Quick. Answer me this.
For a Liberal, is it OK to wage war on Muslims? I assume the consensus, based on experience, is no. Then again, it all depends. Because the hypocrisy of the Liberal mind has no bounds. I don’t know if they’re just confused about the positions they hold or it’s just that their philosophy relativism of life lacks any absolutes.
Case in point is a recent opinion piece by Peter Beinart in Time Magazine (that Bastogne of LibThink that in the same issue sent a love letter to Chavez and promoted Chomsky’s book). It seems he’s been kept up late nights worrying about the genocide occurring in Darfur being caused by Muslims against non-Arabs (read Christians).
His solution, now get this, is to wage war against Muslims. The subtitle of his article in print is, “Diplomacy hasn’t stopped the genocide. Its time to give war a chance.”

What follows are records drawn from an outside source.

(* ===== verification/Middleware.v ===== *)
(** * What is written to a client, and what is logged (internal/api/middleware.go)

    A handler writes to an http.ResponseWriter: a status line goes out once,
    before the first byte of the body; a second WriteHeader is ignored by
    net/http.  [statusRecorder] wraps the writer and remembers the status for
    the log line of [withLogging]; [withRecovery] answers 500 in place of a
    handler that panicked.  [respond] is how a handler of Api writes its
    response. *)
From S2P Require Import Prelude GoLib Json JsonOut Http Prog Models Store Webhook Api Agent Encode.

(** ** Writers *)

Record Writer : Type := mkWriter {
  wr_header : gmap string string;
  wr_sent : option (Z * gmap string string);  (* status and header, once they are out *)
  wr_body : string
}.

Definition fresh_writer (header : gmap string string) : Writer := mkWriter header None "".

Inductive WriterCall : Type → Type :=
| HeaderSet (key value : string) : WriterCall unit
| WriteHeader (code : Z) : WriterCall unit
| WriteBody (s : string) : WriterCall unit.

Definition send_header (code : Z) (w : Writer) : Writer :=
  match wr_sent w with
  | Some _ => w                             (* superfluous: logged by net/http, ignored *)
  | None => mkWriter (wr_header w) (Some (code, wr_header w)) (wr_body w)
  end.

(** [statusRecorder]: a writer, and the status that is remembered. *)
Record statusRecorder : Type := mkRecorder { sr_writer : Writer; sr_status : Z }.

Definition recorder_handle (X : Type) (c : WriterCall X) (s : statusRecorder) : X * statusRecorder :=
  match c in WriterCall X return X * statusRecorder with
  | HeaderSet key value =>
      (tt, mkRecorder (mkWriter (<[key := value]> (wr_header (sr_writer s))) (wr_sent (sr_writer s))
             (wr_body (sr_writer s))) (sr_status s))
  | WriteHeader code => (tt, mkRecorder (send_header code (sr_writer s)) code)
  | WriteBody text =>
      let w := send_header 200 (sr_writer s) in
      (tt, mkRecorder (mkWriter (wr_header w) (wr_sent w) (wr_body w +:+ text)) (sr_status s))
  end.

(** ** The chain *)

Section chain.
Context (offset : Z → Z) (Quote : string → string) (json_error : string).

Definition body_bytes (b : Body) : string := body_text offset Quote json_error b.

(** [writeJSON]; [w.WriteHeader] alone for 202 and 204; [http.Error] and
    [handleGetJobLogs] write text, the latter with the status that is implied; a
    poll whose caller is gone writes nothing. *)
Definition respond (r : Response) : Prog WriterCall ending :=
  _ ← match rs_body r with
      | BodyNone => mret tt
      | BodyText _ => call (HeaderSet "Content-Type" "text/plain; charset=utf-8")
      | _ => call (HeaderSet "Content-Type" "application/json")
      end;
  _ ← match rs_body r with
      | BodyNone | BodyText _ =>
          if (rs_code r =? 200)%Z then mret tt else call (WriteHeader (rs_code r))
      | _ => call (WriteHeader (rs_code r))
      end;
  _ ← match rs_body r with BodyNone => mret tt | b => call (WriteBody (body_bytes b)) end;
  mret Returned.

(** A panic is recovered, and answered like an error. *)
Definition withRecovery (next : Prog WriterCall ending) : Prog WriterCall ending :=
  how ← next;
  match how with
  | Returned => mret Returned
  | Panicked => respond (mkResponse 500 (BodyError "internal error"))
  end.

(** What the client gets when the handler is done: 200 is implied. *)
Definition delivered (w : Writer) : Z * string := (from_option fst 200%Z (wr_sent w), wr_body w).

(** The status on the log line, and what the client gets. *)
Definition withLogging (header : gmap string string) (next : Prog WriterCall ending) : Z * (Z * string) :=
  let '(_, s) := run recorder_handle next (mkRecorder (fresh_writer header) 200) in
  (sr_status s, delivered (sr_writer s)).

(** ** What is logged is what is sent *)

Abbreviation exec_writer p s := (run recorder_handle p s).

(** The responses of Api go out as they are, and their status is logged. *)
Theorem response_is_sent_and_logged (header : gmap string string) (r : Response) :
  withLogging header (withRecovery (respond r)) =
  (rs_code r, (rs_code r, match rs_body r with BodyNone => "" | b => body_bytes b end)).
Proof.
  destruct r as [code b]. unfold withLogging, withRecovery, respond, body_bytes. cbn [rs_code rs_body].
  destruct b; rewrite ?run_bind; simpl; try done; by destruct (Z.eqb_spec code 200) as [->|].
Qed.

(** A handler that panics before anything is sent is answered 500, whatever it
    had set, and logged as such; once something was sent the client keeps that
    status, but the log line says 500. *)
Theorem panic_is_answered (header : gmap string string) (next : Prog WriterCall ending) (s : statusRecorder) :
  exec_writer next (mkRecorder (fresh_writer header) 200) = (Panicked, s) →
  withLogging header (withRecovery next) =
  (500%Z, (match wr_sent (sr_writer s) with Some (code, _) => code | None => 500%Z end,
           wr_body (sr_writer s) +:+ body_bytes (BodyError "internal error"))).
Proof.
  intros E. unfold withLogging, withRecovery. rewrite run_bind, E. unfold respond. cbn [rs_code rs_body].
  rewrite !run_bind. destruct s as [[h [[code h']|] b] st]; reflexivity.
Qed.
End chain.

War and the Left? Isn’t that a contradiction in terms? Jettison diplomacy? The French would have a cow.
I guess I missed the Howard Dean press conference where he said, “Diplomacy with Iran has failed. Let’s give war a chance.” “Diplomacy with Hezbollah, Hamas and the PLO has failed. Let’s give war a chance.” “Diplomacy with Syria has failed. Let’s give war a chance.”
I guess I missed that one.
His proposal is to give the ruling Muslim warlord dictator Al-Bashir an ultimatum and if he doesn’t abide, send in 25,000 NATO troops. That's 14,974 American soldiers and 1 from each member of the NATO. That means, America again will be seen by Muslims as the colonial occupier. Rest assured, our rescue operation will make much hay for Al Qaeda.
But I do like the ending quote in his article from a man named Freddy Umutanguha. It’s eerily reminiscent of a plea for help made by a fellow African in 1936 at the League of Nations - "It is us today and it will be you tomorrow”.
Mr. Umutanguha said, "If you don't protect the people of Darfur today…" Add the end of Salassi’s plea at the League and you have a perfect picture of what the democracies need to do now to prevent the inevitable deaths of millions, maybe hundreds of millions of people, in a war with the Islamo-fascists in the future.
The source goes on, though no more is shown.